Lemma square_sar_loop (d : seq (seq int)) (s : seq nat) :
  all (fun i => i < ne)%N s -> square d -> square (foldl (sar_body el2no) d s).
Proof.
elim: s d => [|i s IH] d //= /andP [i_lt s_lt] sq_d.
by apply: IH => //; apply: square_sar_body.
Qed.

Lemma square_sar : square (sar el2no).
Proof.
rewrite /sar; apply: square_sar_loop; last exact: square_np_eye.
by apply/allP => i; rewrite mem_iota add0n.
Qed.

Lemma getitem_sar i j :
  (i < ne)%N -> (j < ne)%N ->
  getitem (sar el2no) i j = row_entry i j 0.
Proof.
move=> i_lt j_lt; rewrite /sar getitem_sar_loop mem_iota add0n /= i_lt.
rewrite getitem_np_eye // /row_entry.
by case: (j =P i) => [//|/eqP]; rewrite eq_sym => /negPf ->.
Qed.

(** *** Rows *)

Lemma sar_row i :
  (i < ne)%N ->
  nth [::] (sar el2no) i = mkseq (fun j => row_entry i j 0) ne.
Proof.
move=> i_lt; have [_ size_row] := square_sar.
apply: (@eq_from_nth _ 0) => [|j]; rewrite size_row ?size_mkseq // => j_lt.
by rewrite nth_mkseq // -getitem_sar.
Qed.

Lemma sum_minus_one (s : seq nat) (P : pred nat) :
  \sum_(j <- s | P j) (-1 : int) = - (count P s)%:Z.
Proof.
elim: s => [|j s IH]; first by rewrite big_nil oppr0.
rewrite big_cons IH /=; case: (P j); last by rewrite add0n.
by rewrite add1n -addn1 PoszD opprD addrC.
Qed.
(** * Ligna: the dimension-resolution engine ([utils/cabinetLogic])

    A shallow embedding of the four functions that turn a parametric cabinet
    description into a cut list,

      - [evaluateExpression]      (safe arithmetic evaluator),
      - [buildExpressionContext]  (design variables of one cabinet),
      - [getMaterialThickness]    (material library lookup),
      - [calculateParts]          (part-rule processor),

    of the utilities of the same module ([generateCutListCSV], [escapeCSV],
    [flattenProjectToCutList], [consolidateParts], [formatDimension],
    [parseDimension]), of the CSV export of [services/chartaApi], and of the
    cut lists that the header and the cut-list modal compute with them,
    together with the pieces of the host language they rest on.

    Conventions of the embedding.
      - A JavaScript number is an IEEE 754 binary64 value: Rocq's primitive
        [float], whose [+ - * /] and comparisons are the ones of the host.
      - A string is a sequence of code units; the model covers the code units
        below 256, one [ascii] each.
      - A plain object used as a dictionary ([ExpressionContext],
        [Record<string, number>]) is an association list in insertion order.
        Values are immutable here, so a copy of an object ([{...o}]) is the
        object itself.
      - A result of type [option _] is [None] exactly when a call leaves the
        fragment of the host language that is modelled here (see
        [RegExp_literal] and [Engine.run]): the model then says nothing
        about the call. [Some v] is a normal return of [v]. *)

From Stdlib Require Import ZArith String Ascii List Bool Lia.
From Stdlib Require Import Permutation Sorted.
From Stdlib Require Import DecimalString.
From Stdlib Require Import PrimFloat SpecFloat FloatOps FloatAxioms Uint63.
Import ListNotations.
(** ** [_filtered] *)

Lemma filtered_loop_filter eq g exs pool :
  filtered_loop eq g exs pool
  = pool ++ filter (λ ex, ex_group ex = g ∧ eligible eq ex) exs.
Proof.
  revert pool. induction exs as [|ex exs IH]; intros pool; simpl.
  - by rewrite app_nil_r.
  - unfold eligible at 1. rewrite filter_cons.
    repeat case_decide; rewrite IH; try rewrite <- app_assoc; simpl; try done;
      exfalso; intuition congruence.
Qed.

Lemma filtered_spec self g :
  _filtered self g
  = filter (λ ex, ex_group ex = g ∧ eligible (equipment self) ex) EXERCISES.
Proof. unfold _filtered. by rewrite filtered_loop_filter. Qed.

Lemma elem_of_filtered self g ex :
  ex ∈ _filtered self g ↔
  ex ∈ EXERCISES ∧ ex_group ex = g ∧ eligible (equipment self) ex.
Proof. rewrite filtered_spec, list_elem_of_filter. tauto. Qed.

Lemma filtered_set_last_trained g' v self g :
  _filtered (set_last_trained g' v self) g = _filtered self g.
Proof.
  unfold _filtered.
  change (equipment (set_last_trained g' v self)) with (equipment self).
  reflexivity.
Qed.

(** ** The stable sort *)

Lemma insert_by_key_Permutation x l : insert_by_key x l ≡ₚ x :: l.
Proof.
  induction l as [|y l IH]; simpl; [done|].
  case_decide; [done|]. rewrite IH. apply Permutation_swap.
Qed.

Lemma sort_by_key_Permutation l : sort_by_key l ≡ₚ l.
Proof.
  induction l as [|x l IH]; simpl; [done|].
  by rewrite insert_by_key_Permutation, IH.
Qed.

Lemma insert_by_key_Sorted x l :
  Sorted (λ a b, a.1 ≤ b.1) l → Sorted (λ a b, a.1 ≤ b.1) (insert_by_key x l).
Proof.
  induction 1 as [|y l Hs IH Hhd]; simpl.
  - by repeat constructor.
  - case_decide.
    + by repeat constructor.
    + constructor; [done|].
      destruct Hhd as [|z l' Hyz]; simpl in *.
      * constructor. lia.
      * case_decide; constructor; lia.
Qed.

Lemma sort_by_key_Sorted l : Sorted (λ a b, a.1 ≤ b.1) (sort_by_key l).
Proof.
  induction l as [|x l IH]; simpl; [constructor|]. by apply insert_by_key_Sorted.
Qed.

Lemma sort_groups_Some self groups :
  Forall (λ g, is_Some (last_trained self !! g)) groups →
  is_Some (sort_groups self groups).
Proof.
  intros H. unfold sort_groups.
  destruct (mapM (λ g, last_trained self !! g) groups) as [keys|] eqn:E; simpl; [done|].
  assert (is_Some (mapM (λ g, last_trained self !! g) groups)) as [? ?]
    by (by apply mapM_is_Some). congruence.
Qed.

Lemma sort_groups_Permutation self groups gs :
  sort_groups self groups = Some gs → gs ≡ₚ groups.
Proof.
  unfold sort_groups. intros H.
  destruct (mapM (λ g, last_trained self !! g) groups) as [keys|] eqn:E; simplify_eq/=.
  rewrite sort_by_key_Permutation. rewrite snd_zip; [done|].
  apply length_mapM in E. lia.
Qed.

(** ** The fields [generate] leaves alone *)

Lemma same_config_refl self : same_config self self.
Proof. by repeat split. Qed.

Lemma same_config_trans a b c : same_config a b → same_config b c → same_config a c.
Proof. unfold same_config. intros. destruct_and!. repeat split; congruence. Qed.

Lemma same_config_set g v self : same_config self (set_last_trained g v self).
Proof. by repeat split. Qed.

Lemma filtered_same_config a b g : same_config a b → _filtered a g = _filtered b g.
Proof. intros (_ & _ & _ & _ & He & _). unfold _filtered. by rewrite He. Qed.

(** ** [random.choice] *)

Lemma random_choice_elem {A} rnd k (pool : list A) x :
  random_choice rnd k pool = Some x → x ∈ pool.
Proof. unfold random_choice. apply list_elem_of_lookup_2. Qed.

Lemma random_choice_Some {A} rnd k (pool : list A) :
  pool ≠ [] → is_Some (random_choice rnd k pool).
Proof.
  intros Hne. unfold random_choice. apply lookup_lt_is_Some_2.
  apply Nat.mod_upper_bound. destruct pool; [done|]. simpl. lia.
Qed.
* * * *
● What you need to do
Copy whichever lines above contain the string "object".

● Response
      - A plain object used as a dictionary ([ExpressionContext],
        Values are immutable here, so a copy of an object ([{...o}]) is the
        object itself.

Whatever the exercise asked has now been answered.